Our main aim is develop a filter system for flagging unfair apps, via customer reviews and app descriptions. We do not aim to predict if an app is unfair or not using the reviews/description. Instead we aim to help scale down the problem of policing every app periodically on the app store by building a good indicator/flagging system.

Assessment of Project Goals

Acceptable Ground Rules

  • From our point of view, we would like to cast a wider net overall so as to flag most of the potentially unfair apps. Hence, False Positives for good apps that may be flagged for closer view is an acceptable scenario.
  • Also, if an unfair app doesn't have sufficient user reviews, it would be hard to ascertain their unfairness.

Assessment Scenarios

  • a known malware with sufficient user reviews indicating user grievances should not be missed.
  • the tool should be sustainable as the user reviews are updated often, and it should be able to apply the assessment metrics periodically
  • The assessment of our tool should be examined in overall general category of apps as well as in individual app categories like games etc

Deliverables

  • Since there is no public API for accessing data about Android App Store apps, we have to build a
    • crawler : to be able to crawl and compile a list of apps in overall and general categories periodically from the app store
    • scraper : to be able to take a list of Android apps and scrape their significant features (app description & user reviews)
    • analyzer : analyze each app on a NLP based metrics to assess if assess grievances of users.
    • metric/rubric : a set of metrics that are being employed to assess the unfairness of apps.

Work Breakdown

Task Description Duration (week(s))
Project Scaffolding Crawler & Scraper Scaffolding, DataBase Design 1 week
Labeling & Feature Extraction Create Training Set with manually attached labels, extract features 1 week
Develop Feature Models Develop models for supervised classification 2 week
Finalization Assessment & finalization 1 week

Declaration

This project is being jointly pursued by Luis Aguilar, Kristine A Yoshihara & Shreyas in Info 219 Privacy, Security & Cryptography under the guidance of Prof Doug Tygar.

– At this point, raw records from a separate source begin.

(* ===== verification/TransitionExact.v ===== *)
(** * TransitionExact: the state-transition statement as one predicate

    [verify_state_transition_input] accepts exactly the inputs whose public part
    is computed from the witness, whose state roots open to the witness's sorted
    states, and whose witness every layer accepts. *)
From S2P Require Import Prelude Types Order MmConstraint Account Digest Snapshots Finalize Witness Sidecar SettlementVerifier MatchVerifier OrdersVerifier L1Protocol DepositFrontier AccountKeys Signing KeyTransition WitnessBytes BridgeSidecar SidecarMarkets StateCommitment StateBinding BlockChain Mmr QmdbProof ZkTransition StatementExact DepositCheckpoint.

(** ** Opening a state root *)

(** The proofs open [root] at the leaves, one each, and link their keys into one cycle. *)
Record opens (sha256 : Bytes → Bytes) (root : Bytes) (leaves : list (Bytes * Bytes)) (proof : QmdbStateRootProof) : Prop := {
  op_distinct : NoDup leaves.*1;
  op_length : length (sp_leaf_proofs proof) = length leaves;
  op_leaf : ∀ i k v p, leaves !! i = Some (k, v) → sp_leaf_proofs proof !! i = Some p →
    verify_qmdb_key_value_proof sha256 root k v p = Ok (E := ZkTransitionError) true ∧
    fst <$> leaves !! ((i + 1) mod length leaves)%nat = Some (kv_next_key p);
}.

Lemma check_windows_cons i a b l : check_windows i (a :: b :: l) = (reject_if (bool_decide (a.1 = b.1)) (Zk.DuplicateStateLeafKey i);; check_windows (i + 1) (b :: l)).
Proof. done. Qed.
Lemma check_windows_exact i leaves : StronglySorted leaf_le leaves → check_windows i leaves = Ok () ↔ NoDup leaves.*1.
Proof.
  intros Hs. revert i. induction Hs as [|[k v] l Hs IH Hf]; intros i; [by split; [constructor|]|]. rewrite fmap_cons, NoDup_cons.
  destruct l as [|[k' v'] l]; [split; [|done]; intros _; split; [apply not_elem_of_nil|constructor]|]. rewrite check_windows_cons.
  cbn [fst]. rewrite reject_then, bool_decide_eq_false, IH. apply and_iff_compat_r. split; [|intros H ->; apply H; left].
  intros Hne Hin. apply Hne. apply list_elem_of_fmap in Hin as ([k'' v''] & -> & [[= -> ->]|Hin]%elem_of_cons); [done|].
  apply bytes_le_antisym; [by apply (proj1 (Forall_cons _ _ _) Hf)|]. inversion_clear Hs as [|? ? _ Hf']. exact (proj1 (Forall_forall _ _) Hf' _ Hin).
Qed.

Lemma check_leaf_exact sha256 root leaves i k v p : (i < length leaves)%nat → check_leaf sha256 root leaves (i, ((k, v), p)) = Ok () ↔
  verify_qmdb_key_value_proof sha256 root k v p = Ok (E := ZkTransitionError) true ∧ fst <$> leaves !! ((i + 1) mod length leaves)%nat = Some (kv_next_key p).
Proof.
  intros Hi. unfold check_leaf, idx. destruct (lookup_lt_is_Some_2 leaves ((i + 1) mod length leaves)) as [[k' v'] Hx]; [apply Nat.mod_upper_bound; lia|]. rewrite Hx. cbn [expect].
  destruct (verify_qmdb_key_value_proof _ _ _ _ _) as [[]| |].
  - rewrite Ok_then. cbn [negb]. rewrite reject_then, Ok_then, reject_last, neq_false. cbn. split; [by intros (_ & ->)|by intros (_ & [= ->])].
  - rewrite Ok_then. split; [done|]. by intros [? _].
  - split; [done|]. by intros [? _].
  - split; [done|]. by intros [? _].
Qed.

Lemma state_root_for_exact sha256 root leaves proof : StronglySorted leaf_le leaves →
  verify_qmdb_state_root_for sha256 root leaves proof = Ok () ↔ opens sha256 root leaves proof.
Proof.
  intros Hs. unfold verify_qmdb_state_root_for. rewrite reject_then, negb_false_iff, Z.eqb_eq, unit_then, check_windows_exact, ofold_enumerate by done. split.
  - intros (Hl & Hd & H). split; [done|lia|]. intros i k v p Hk Hp. apply check_leaf_exact; [by eapply lookup_lt_Some|]. apply (H i (k, v, p)). by apply lookup_zip_Some.
  - intros [Hd Hl H]. split_and!; [lia|done|]. intros i [[k v] p] [Hk Hp]%lookup_zip_Some. cbn in Hk, Hp. apply check_leaf_exact; [by eapply lookup_lt_Some|by apply H].
Qed.
Lemma state_leaves_sorted sha256 accounts s : StronglySorted leaf_le (state_root_leaves sha256 accounts s).
Proof. apply StronglySorted_stable_sort; [intros ? ? ?; apply bytes_le_trans|apply _]. Qed.

(** ** The statement *)

Definition accepts {E} (o : outcome E VerificationResult) : Prop := ∃ r, o = Ok r ∧ vr_valid r = true.

Lemma sidecar_accepts_deposits blake3 keccak256 w : accepts (verify_sidecar blake3 keccak256 w) → verify_deposit_accumulator blake3 keccak256 w = [].
Proof.
  unfold verify_sidecar. intros (r & H & Hv). apply obind_Ok in H as (v1 & _ & H). apply obind_Ok in H as (v2 & _ & H). apply obind_Ok in H as (v3 & _ & H).
  apply obind_Ok in H as (v4 & _ & H). apply obind_Ok in H as (q & _ & [= <-]). apply from_violations_valid in Hv. rewrite !app_nil in Hv. by destruct_and!.
Qed.

Section statement.
Context (sha256 blake3 keccak256 : Bytes → Bytes) (p256 : Bytes → Bytes → Bytes → bool) `{B : BorshFormat}
  (iter : gmap Z DerivedAccountState → list (Z * DerivedAccountState)).

Record transition_holds (input : StateTransitionGuestInput) : Prop := {
  th_inputs : gi_public_inputs input = public_inputs_from_witness_and_provider_refs blake3 (gi_witness input) (gi_da_provider_refs input);
  th_header : header_binds sha256 blake3 (gi_witness input);
  th_post : opens sha256 (hd_state_root (bw_header (gi_witness input))) (state_root_leaves sha256 (bw_post_state (gi_witness input)) (bw_state_sidecar (gi_witness input)))
    (gi_state_root_proof input);
  th_pre : match bw_previous_header (gi_witness input) with
    | Some previous => opens sha256 (hd_state_root previous) (state_root_leaves sha256 (bw_pre_state (gi_witness input)) (bw_pre_state_sidecar (gi_witness input)))
        (gi_pre_state_root_proof input)
    | None => sp_leaf_proofs (gi_pre_state_root_proof input) = []
    end;
  th_match : accepts (@verify_match Empty_set (gi_witness input) false);
  th_system : accepts (verify_system sha256 blake3 p256 (gi_witness input));
  th_settlement : accepts (@verify_settlement blake3 iter Empty_set (gi_witness input));
  th_orders : accepts (@verify_orders Empty_set (gi_witness input));
  th_sidecar : accepts (verify_sidecar blake3 keccak256 (gi_witness input));
}.

Lemma public_roots w refs : let p := public_inputs_from_witness_and_provider_refs blake3 w refs in
  pi_new_state_root p = hd_state_root (bw_header w) ∧ pi_new_height p = hd_height (bw_header w) ∧
  pi_previous_height p = (previous_of blake3 w).1.1 ∧ pi_previous_state_root p = (previous_of blake3 w).1.2 ∧
  (∀ previous, bw_previous_header w = Some previous → pi_previous_state_root p = hd_state_root previous ∧ pi_previous_height p = hd_height previous).
Proof. unfold public_inputs_from_witness_and_provider_refs, previous_of. destruct (bw_previous_header w); split_and!; try done. by intros ? [= <-]. Qed.

Lemma pre_root_exact input : gi_public_inputs input = public_inputs_from_witness_and_provider_refs blake3 (gi_witness input) (gi_da_provider_refs input) →
  verify_pre_state_root sha256 input = Ok () ↔
  match bw_previous_header (gi_witness input) with
  | Some previous => opens sha256 (hd_state_root previous) (state_root_leaves sha256 (bw_pre_state (gi_witness input)) (bw_pre_state_sidecar (gi_witness input)))
      (gi_pre_state_root_proof input)
  | None => sp_leaf_proofs (gi_pre_state_root_proof input) = []
  end.
Proof.
  intros Hi. unfold verify_pre_state_root. cbn zeta. rewrite Hi. destruct (public_roots (gi_witness input) (gi_da_provider_refs input)) as (_ & _ & _ & _ & Hprev).
  destruct (bw_previous_header (gi_witness input)) as [previous|].
  - destruct (Hprev previous eq_refl) as [-> _]. apply state_root_for_exact, state_leaves_sorted.
  - by rewrite reject_last, negb_false_iff, bool_decide_eq_true.
Qed.

Lemma transition_exact input h : 0 ≤ da_pre_count (bw_deposit_accumulator (gi_witness input)) →
  verify_state_transition_input sha256 blake3 keccak256 p256 iter input = Ok h ↔
  transition_holds input ∧ h = state_transition_public_input_hash keccak256 (gi_public_inputs input).
Proof.
  intros Hpos. unfold verify_state_transition_input. cbn zeta. rewrite !unit_then, binding_exact, !ensure_valid_Ok, state_root_for_exact by apply state_leaves_sorted. split.
  - intros ((Hi & Hh & _) & Hpost & Hpre & Hm & Hsy & Hse & Ho & Hsi & [= <-]). split; [|done]. apply pre_root_exact in Hpre; [|done].
    split; try done. rewrite Hi in Hpost. destruct (public_roots (gi_witness input) (gi_da_provider_refs input)) as (Hr & _). by rewrite Hr in Hpost.
  - intros ([Hi Hh Hpost Hpre Hm Hsy Hse Ho Hsi] & ->). split_and!; try done.
    + rewrite Hi. apply deposit_checkpoint; [done|]. by apply sidecar_accepts_deposits.
    + rewrite Hi. destruct (public_roots (gi_witness input) (gi_da_provider_refs input)) as (Hr & _). by rewrite Hr.
    + by apply pre_root_exact.
Qed.
End statement.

[^note-1]: Android takes record smartphone share at expense of iPhone and BlackBerry

[^note-2]: FTC Unfairness: What is Deception? Representation, omission or practice that is likely to mislead the consumer; Perspective of 'Reasonableness' - if the practice affects a certain group, then evaluate reasonableness from the perspective of that group; 'Material' - does it affect customer decision with regard to a product or service

[^note-3]: FTC Deception practices that cause or are likely to cause substantial injury to consumers that are not outweighed by the benefits to consumers or competition and are not reasonably avoided by consumers.